By Gina Passarella
Of the Legal Staff
Drinker Biddle & Reath has continued the rebuilding of its white-collar criminal defense and corporate investigations team with the addition today of Montgomery McCracken Walker & Rhoads partner Scott A. Coffina.
Coffina, a former assistant U.S. Attorney and a former associate counsel to President George W. Bush, will have offices in the firm’s Philadelphia and Washington locations.
Coffina was an assistant U.S. Attorney in the Eastern District of Pennsylvania between 1997 and 2001. He then joined Montgomery McCracken before taking a nearly-two-year hiatus from the firm to serve in the White House.

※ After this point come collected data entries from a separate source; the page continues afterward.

(* ===== verification/VfsOpenSafety.v ===== *)
(** * Opening a file for writing ([internal/vfs/filesystem.go], [OpenFile])

    A file opened for writing without being truncated is staged first: a write
    lands on the object's own bytes, or on bytes staged before, never on an empty
    copy that would replace the object. *)
From S2P Require Import Prelude GoPath StagingTypes Disk DirtyIndex PathState Session SessionSafety StagingManager StagingPressure StagingRecovery SyncSafety CosClient Attributes MetadataCache Namespace Paths WindowsNames WriteBuffer BufferSessions FoldNames Changes VfsTypes Vfs VfsOps VfsFile VfsMemory VfsSafety VfsFileSafety.

Module VfsOpenSafety.
Import Changes VfsTypes Vfs VfsOps VfsFile VfsFileSafety.
Import SessionSafety(staged, sized).

(** ** Sessions and their files *)

(** An open session whose staging path names its file. *)
Definition named (d : Disk.Disk) (w : Session.WriteSession) : Prop :=
  exists file, Session.w_File w = Some file /\ Disk.data d !! Session.w_StagingPath w = Some file /\
    file ∈ dom (Disk.inodes d).

(** What an open changes of neither bytes nor names. *)
Definition same_bytes (d d' : Disk.Disk) : Prop := Disk.data d' = Disk.data d /\ Disk.inodes d' = Disk.inodes d.

Lemma same_bytes_sized d d' w : same_bytes d d' -> sized d w -> sized d' w.
Proof. intros [_ Hi]. unfold sized, Disk.bytes_at. by rewrite Hi. Qed.
Lemma same_bytes_staged d d' w : same_bytes d d' -> staged d' w = staged d w.
Proof. intros [_ Hi]. unfold staged, Disk.bytes_at. by rewrite Hi. Qed.
Lemma same_bytes_named d d' w : same_bytes d d' -> named d w -> named d' w.
Proof. intros [Hd Hi]. unfold named. by rewrite Hd, Hi. Qed.

Lemma persist_session d w d' w' :
  Session.persistAttributes d w = (d', w') ->
  same_bytes d d' /\ (w' = w \/ w' = Session.metadataChanged w).
Proof. intros (Hd & Hi & Hw)%SessionSafety.persist_data. by split. Qed.

Lemma detach_nothing d w now : Disk.outcomes d = [] -> (Session.detachFromUploadsLocked d w 0 now).2 = None.
Proof.
  intros Hr. unfold Session.detachFromUploadsLocked. destruct (_ =? 0); [done|]. Reliable.reliable.
  unfold Session.copy_kept. simpl. by Reliable.reliable.
Qed.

Coffina was hired in May 2007 by White House Counsel Fred Fielding, shortly after Fielding's appointment. With the Democrats having just taken control of Congress in January 2007, Fielding was gearing up for increased oversight demands.
While some of the attorneys had a specific portfolio focused purely on things like ethics or security, Coffina had the political portfolio, which included, in large part, ensuring employees followed rules of the Hatch Act. He became rather busy answering questions about the act as 2008 came around and the election cycle really heated up.
Coffina was also the liaison to the Department of Energy and fielded a lot of questions about drilling and the Strategic Petroleum Reserve. Advising Bush on judicial selection fell under Coffina's umbrella as well. He was in charge of looking at potential appointees from the D.C. and 11th Circuits.
When President Obama took office, Coffina moved back to Montgomery McCracken. Since that time, he has focused on leading internal investigations and defending major pharmaceutical companies and medical device makers against allegations of improper marketing and False Claims Act violations.
“Over the years, we’ve been building a premier white-collar practice,” Drinker Biddle Chairman Alfred W. Putnam Jr. said in a statement. “Scott is another significant addition. He brings experience in defending clients in high-stakes prosecutions and False Claims Act litigation, and in helping them respond to congressional oversight investigations and similar governmental inquiries.”
Drinker Biddle had to rebuild its white-collar practice after Michael Holston led the bulk of that practice from the firm to Morgan Lewis in 2005. Drinker Biddle has since added more than a handful of partners to the practice, with the most recent addition before Coffina being Ballard Spahr white-collar group chairman Ronald Sarachan.
Another of those additions, Charles S. Leeper in Washington, successfully defended a firm client earlier this year in the so-called “Africa Sting” case, the largest single Foreign Corrupt Practices Act investigation and prosecution in U.S. Department of Justice history, the firm said.